Langkah pertama dan paling mendesak adalah meminta pendapat konsultatif dari Mahkamah Internasional (ICJ) mengenai legalitas dan batasan hak veto berdasarkan Pasal 27(3). Pendapat semacam itu tidak mengubah Piagam, melainkan menafsirkannya sesuai dengan Konvensi Wina tentang Hukum Perjanjian dan norma hukum internasional yang mengikat, mengkonfirmasi bahwa hak veto – seperti semua kewenangan yang diberikan oleh Piagam – tunduk pada itikad baik, tujuan dan maksud, dan kewajiban jus cogens.

Jalur Ganda ke ICJ: Majelis Umum dan Dewan Keamanan

Berdasarkan Pasal 96(1) Piagam PBB dan Pasal 65 Statuta ICJ, baik Majelis Umum maupun Dewan Keamanan berwenang untuk meminta pendapat konsultatif mengenai setiap pertanyaan hukum.
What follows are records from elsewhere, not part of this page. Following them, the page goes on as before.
(** C4: with the circuit closed and the battery not exhausted, whatever the
    frames [ts] that follow the frame at [t0] (none earlier than the one
    before), every electron ends at [(initial + 20 t) mod 2040], where [t] is
    the time in seconds from [t0] to the last frame, and is otherwise
    unchanged: the result does not depend on how [t] is cut into frames.
    In particular a frame of [d1] seconds followed by one of [d2] seconds
    moves every electron as one frame of [d1 + d2] seconds does, to
    [(initial + 20 (d1 + d2)) mod 2040]. *)
Theorem animate_closed_position (c : Circuit.t) (t0 : Q) (ts : list Q) :
  Battery.isOpen (Circuit.battery c) = true ->
  Battery.isDepleted (Circuit.battery c) = false ->
  Circuit.lastTimeRef c = Some t0 ->
  frames t0 ts ->
  Forall onTrack (Circuit.electrons c) ->
  Forall2 (carried ((last ts t0 - t0) / 1000))
    (Circuit.electrons c) (Circuit.electrons (fold_left animate ts c)) /\
  Forall
    (fun e =>
       forall d1 d2 : Q,
         0 < d1 -> 0 < d2 ->
         Electron.trackPos (advance d2 (advance d1 e)) ==
           Electron.trackPos (advance (d1 + d2) e) /\
         Electron.trackPos (advance (d1 + d2) e) ==
           expectedPosition (Electron.trackPos e) (d1 + d2))
    (Circuit.electrons c).
Proof.
  intros O D L F T.
  split.
  2:{ eapply Forall_impl; [ | exact T ]. intros e Te d1 d2 P1 P2. split.
      - apply advance_additive; trivial; lra.
      - assert (0 <= d1 + d2) as P by lra.
        assert (0 + (d1 + d2) == d1 + d2) as Z by lra.
        destruct (moved_carried _ _ _
                    (moved_seconds _ _ _ _ Z
                       (moved_advance _ _ _ _ P (moved_zero e Te))))
          as [E _].
        exact E. }
  assert (conducting (Circuit.battery c) = true) as C
    by (unfold conducting; now rewrite O, D).
  assert (Forall2 (moved 0) (Circuit.electrons c) (Circuit.electrons c)) as M.
  { clear - T. induction T as [| e es T0 T IH]; constructor; trivial.
    now apply moved_zero. }
  pose proof (animate_frames ts c t0 0 (Circuit.electrons c) C L F M) as R.
  eapply Forall2_impl; [ | exact R ].
  intros e e' H. apply moved_carried. revert H. apply moved_seconds. lra.
Qed.

Lemma animate_closed_position_witness :
  Forall2 (carried ((last [400; 1000] 0 - 0) / 1000))
    (Circuit.electrons sampleCircuit)
    (Circuit.electrons (fold_left animate [400; 1000] sampleCircuit)).
Proof.
  apply (animate_closed_position sampleCircuit 0 [400; 1000]).
  - reflexivity.
  - reflexivity.
  - reflexivity.
  - simpl. repeat split; discriminate.
  - repeat constructor; simpl; discriminate.
Defined.

(** C5: while the switch is released or the battery is exhausted, no
    sequence of frames changes the electrons: their list, and so every
    track position and every lateral offset, stays exactly as it was. *)
Theorem animate_frozen (c : Circuit.t) (ts : list Q) :
  Battery.isOpen (Circuit.battery c) = false \/
  Battery.isDepleted (Circuit.battery c) = true ->
  Circuit.electrons (fold_left animate ts c) = Circuit.electrons c /\
  map Electron.trackPos (Circuit.electrons (fold_left animate ts c)) =
    map Electron.trackPos (Circuit.electrons c) /\
  map Electron.transPos (Circuit.electrons (fold_left animate ts c)) =
    map Electron.transPos (Circuit.electrons c).
Proof.
  intros H.
  assert (Circuit.electrons (fold_left animate ts c) = Circuit.electrons c)
    as E.
  { apply animate_frames_idle. unfold conducting.
    destruct H as [H | H]; rewrite H; [ reflexivity | apply andb_false_r ]. }
  now rewrite E.
Qed.

Lemma animate_frozen_witness :
  Circuit.electrons (fold_left animate [16; 33; 1000] sampleOpenCircuit) =
    Circuit.electrons sampleOpenCircuit.
Proof.
  apply (animate_frozen sampleOpenCircuit [16; 33; 1000]).
  left. reflexivity.
Defined.

(** ** Electrons released inside the battery *)

Lemma removeBatElectron_gone (id : Q) (pool : list BatElectron.t) :
  Forall (fun e => ~ BatElectron.id e == id) (removeBatElectron id pool).
Proof.
  apply Forall_forall. intros e H. unfold removeBatElectron in H.
  apply filter_In in H. destruct H as [_ H]. intros E.
  apply Qeq_bool_iff in E. rewrite E in H. discriminate H.
Qed.

(** C7 (as the code has it): [progress] is [(now - start) / 1000] with no
    clamp, and the opacity is [1 - progress]; [progress] lies in [[0, 1]]
    exactly when the render falls within the 1000 ms after the birth of the
    entry, and it exceeds 1 (the opacity is negative) exactly when the
    render comes later than that. *)
Theorem progress_is_not_clamped (now : Q) (be : BatElectron.t) :
  progress now be * 1000 == now - BatElectron.start be /\
  Style.opacity (renderBatElectron now be) == 1 - progress now be /\
  Style.left (renderBatElectron now be) ==
    (BatElectron.x be - 350)
    + (50 - (BatElectron.x be - 350)) * progress now be /\
  Style.top (renderBatElectron now be) ==
    BatElectron.y be + (37.5 - BatElectron.y be) * progress now be /\
  (0 <= progress now be /\ progress now be <= 1 <->
   BatElectron.start be <= now /\ now <= BatElectron.start be + 1000) /\
  (1 < progress now be <-> BatElectron.start be + 1000 < now) /\
  (Style.opacity (renderBatElectron now be) < 0 <->
   BatElectron.start be + 1000 < now).
Proof.
  unfold renderBatElectron. cbv zeta.
  cbn [Style.opacity Style.left Style.top].
  pose proof (thousandth (now - BatElectron.start be)) as D.
  fold (progress now be) in D.
  set (g := progress now be) in *. clearbody g.
  repeat split; intros; lra.
Qed.

(** C7 (as stated) fails: an entry born at time 0 whose removal is late and
    which is drawn at time 1500 has progress 1.5, a negative opacity and a
    position beyond the target abscissa 50. *)
Lemma late_render_exceeds_one :
  Circuit.batElectrons lateCircuit = [lateEntry] /\
  renderBatElectrons 1500 lateCircuit = [renderBatElectron 1500 lateEntry] /\
  progress 1500 lateEntry == 1.5 /\
  ~ progress 1500 lateEntry <= 1 /\
  Style.opacity (renderBatElectron 1500 lateEntry) == -0.5 /\
  Style.opacity (renderBatElectron 1500 lateEntry) < 0 /\
  50 < Style.left (renderBatElectron 1500 lateEntry).
Proof.
  split; [ reflexivity | ]. split; [ reflexivity | ].
  split; [ reflexivity | ].
  split; [ intros H; vm_compute in H; now apply H | ].
  split; [ reflexivity | ].
  split; reflexivity.
Qed.

(** ** Field lines *)

(** C8: the loop ends and returns the projections of the arc lengths
    [0, 40, ..., 2000] (51 candidates), in this order, without those whose
    projection lies on the top side with an abscissa in [[250, 400]]; the
    candidates left out are 0, 40 and 2000, and 48 markers remain. *)
Theorem fieldLines_samples :
  fieldLinesGenerated =
    Some (map (fun p => getXY p 0)
            (filter (fun p => negb (overlapsBattery (getXY p 0)))
               fieldLineCandidates)) /\
  length fieldLineCandidates = 51%nat /\
  filter (fun p => overlapsBattery (getXY p 0)) fieldLineCandidates =
    [0; 40; 2000] /\
  option_map (@length Point.t) fieldLinesGenerated = Some 48%nat.
Proof. vm_compute. repeat split. Qed.

(** ** The loop *)

(** C3: with no lateral offset [getXY] is periodic of period 2040, it makes
    no jump (each coordinate moves by at most the distance travelled along
    the loop, for any two positions), and at the four corners and at the
    wrap point the formula of the side that ends there gives the very point
    [getXY] returns there with the formula of the side that starts. *)
Theorem getXY_periodic_continuous :
  (forall p : Q,
     Point.equiv (getXY (p + RAIL_TOTAL_LENGTH) 0) (getXY p 0)) /\
  (forall p q : Q,
     Qabs (Point.x (getXY p 0) - Point.x (getXY q 0)) <= Qabs (p - q) /\
     Qabs (Point.y (getXY p 0) - Point.y (getXY q 0)) <= Qabs (p - q)) /\
  (Point.x (getXY 317.5 0) == 325 + 317.5 /\
   Point.y (getXY 317.5 0) == 7.5 + 0) /\
  (Point.x (getXY 702.5 0) == 642.5 - 0 /\
   Point.y (getXY 702.5 0) == 7.5 + (702.5 - 317.5)) /\
  (Point.x (getXY 1337.5 0) == 642.5 - (1337.5 - (317.5 + 385)) /\
   Point.y (getXY 1337.5 0) == 392.5 - 0) /\
  (Point.x (getXY 1722.5 0) == 7.5 + 0 /\
   Point.y (getXY 1722.5 0) == 392.5 - (1722.5 - (317.5 + 385 + 635))) /\
  (Point.x (getXY 0 0) == 7.5 + (2040 - (317.5 + 385 + 635 + 385)) /\
   Point.y (getXY 0 0) == 7.5 + 0 /\
   Point.equiv (getXY 2040 0) (getXY 0 0)).
Proof.
  split; [ intros p; apply getXY_turn | ].
  split; [ apply getXY_lipschitz | ].
  repeat split; reflexivity.
Qed.

(** C9 (as the code has it): on the right side a positive lateral offset [t]
    puts the point at abscissa [642.5 - t], strictly less than the rail
    abscissa 642.5, and on the bottom side at ordinate [392.5 - t], strictly
    less than the rail ordinate 392.5: toward the inside of the loop. *)
Theorem positive_offset_points_inward (p t : Q) :
  0 < t ->
  (Point.segment (getXY p t) = Right ->
   Point.x (getXY p t) == 642.5 - t /\ Point.x (getXY p t) < 642.5) /\
  (Point.segment (getXY p t) = Bottom ->
   Point.y (getXY p t) == 392.5 - t /\ Point.y (getXY p t) < 392.5).
Proof.
  intros T.
  getXY_split p t; split; intros S; try discriminate S; split; lra.
Qed.

Lemma positive_offset_points_inward_witness :
  0 < 1 /\
  Point.x (getXY 500 1) < 642.5 /\ Point.y (getXY 1000 1) < 392.5.
Proof.
  assert (0 < 1) as T by reflexivity.
  split; [ exact T | ].
  destruct (positive_offset_points_inward 500 1 T) as [R _].
  destruct (positive_offset_points_inward 1000 1 T) as [_ B].
  split; [ apply R | apply B ]; reflexivity.
Defined.

(** C9 (as stated) fails: at arc length 500, on the right side, the offset 1
    gives the abscissa 641.5, which is not greater than 642.5; at arc length
    1000, on the bottom side, it gives the ordinate 391.5, which is not
    greater than 392.5. *)
Lemma positive_offset_not_outward :
  Point.segment (getXY 500 1) = Right /\
  Point.x (getXY 500 1) == 641.5 /\
  ~ 642.5 < Point.x (getXY 500 1) /\
  Point.segment (getXY 1000 1) = Bottom /\
  Point.y (getXY 1000 1) == 391.5 /\
  ~ 392.5 < Point.y (getXY 1000 1).
Proof.
  split; [ reflexivity | ]. split; [ reflexivity | ].
  split; [ intros H; vm_compute in H; discriminate H | ].
  split; [ reflexivity | ]. split; [ reflexivity | ].
  intros H; vm_compute in H; discriminate H.
Qed.

(** * Further properties of the code *)

(** ** The loop and what is drawn on it *)

Lemma leb_spec (a b : Q) : BoolSpec (a <= b) (b < a) (Js.leb a b).
Proof.
  unfold Js.leb. destruct (Qle_bool a b) eqn:E; constructor.
  - now apply Qle_bool_iff.
  - apply Qnot_le_lt. intros H. apply Qle_bool_iff in H. congruence.
Qed.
Setiap jalur menawarkan peluang berbeda namun saling melengkapi bagi organisasi untuk mengklarifikasi batasan hukum hak veto.

Jalur Majelis Umum menawarkan jalur yang jelas dan aman, karena resolusi semacam itu hanya memerlukan mayoritas sederhana dan tidak tunduk pada hak veto, menjadikannya jalur paling praktis dan aman secara prosedural untuk mencapai kejelasan hukum, terutama ketika Dewan Keamanan lumpuh.

Namun, Dewan Keamanan juga memiliki wewenang untuk meminta pendapat semacam itu. Pertanyaannya adalah apakah veto anggota tetap dapat mencegah Dewan meminta pendapat hukum mengenai batasan kewenangannya sendiri. Berdasarkan Pasal 27(2) Piagam, keputusan Dewan Keamanan mengenai pertanyaan prosedural diambil dengan mayoritas sembilan anggota dengan suara afirmatif dan tidak tunduk pada hak veto. Resolusi untuk meminta pendapat konsultatif – karena tidak memberlakukan hak atau kewajiban substansial – jelas berada dalam kategori prosedural ini.

Piagam PBB * Pasal 27(2): “Keputusan Dewan Keamanan mengenai pertanyaan prosedural diambil dengan mayoritas sembilan anggota dengan suara afirmatif.”

Preseden Namibia (S/RES/284 (1970)) mendukung penafsiran ini: permintaan Dewan untuk pendapat konsultatif mengenai konsekuensi hukum kehadiran Afrika Selatan di Namibia dianggap sebagai keputusan prosedural dan diadopsi tanpa veto. Demikian pula, resolusi untuk meminta pendapat konsultatif mengenai batasan hak veto berkaitan dengan prosedur kelembagaan Dewan sendiri dan bukan tindakan substansial yang memengaruhi hak atau kewajiban negara.

Dengan demikian, Dewan Keamanan dapat secara sah mengadopsi resolusi yang meminta pendapat konsultatif dari ICJ mengenai batasan hak veto sebagai pemungutan suara prosedural, yang hanya memerlukan sembilan suara afirmatif dan tidak tunduk pada hak veto. Setelah permintaan diajukan, terserah pada ICJ untuk memutuskan apakah akan menerima permintaan tersebut. Dengan melakukan itu, Mahkamah secara implisit mengkonfirmasi bahwa pertanyaan tersebut bersifat prosedural dan berada dalam yurisdiksinya – sehingga menyelesaikan pertanyaan batasan hak veto melalui hukum, bukan politik, sejauh menyangkut kewenangannya.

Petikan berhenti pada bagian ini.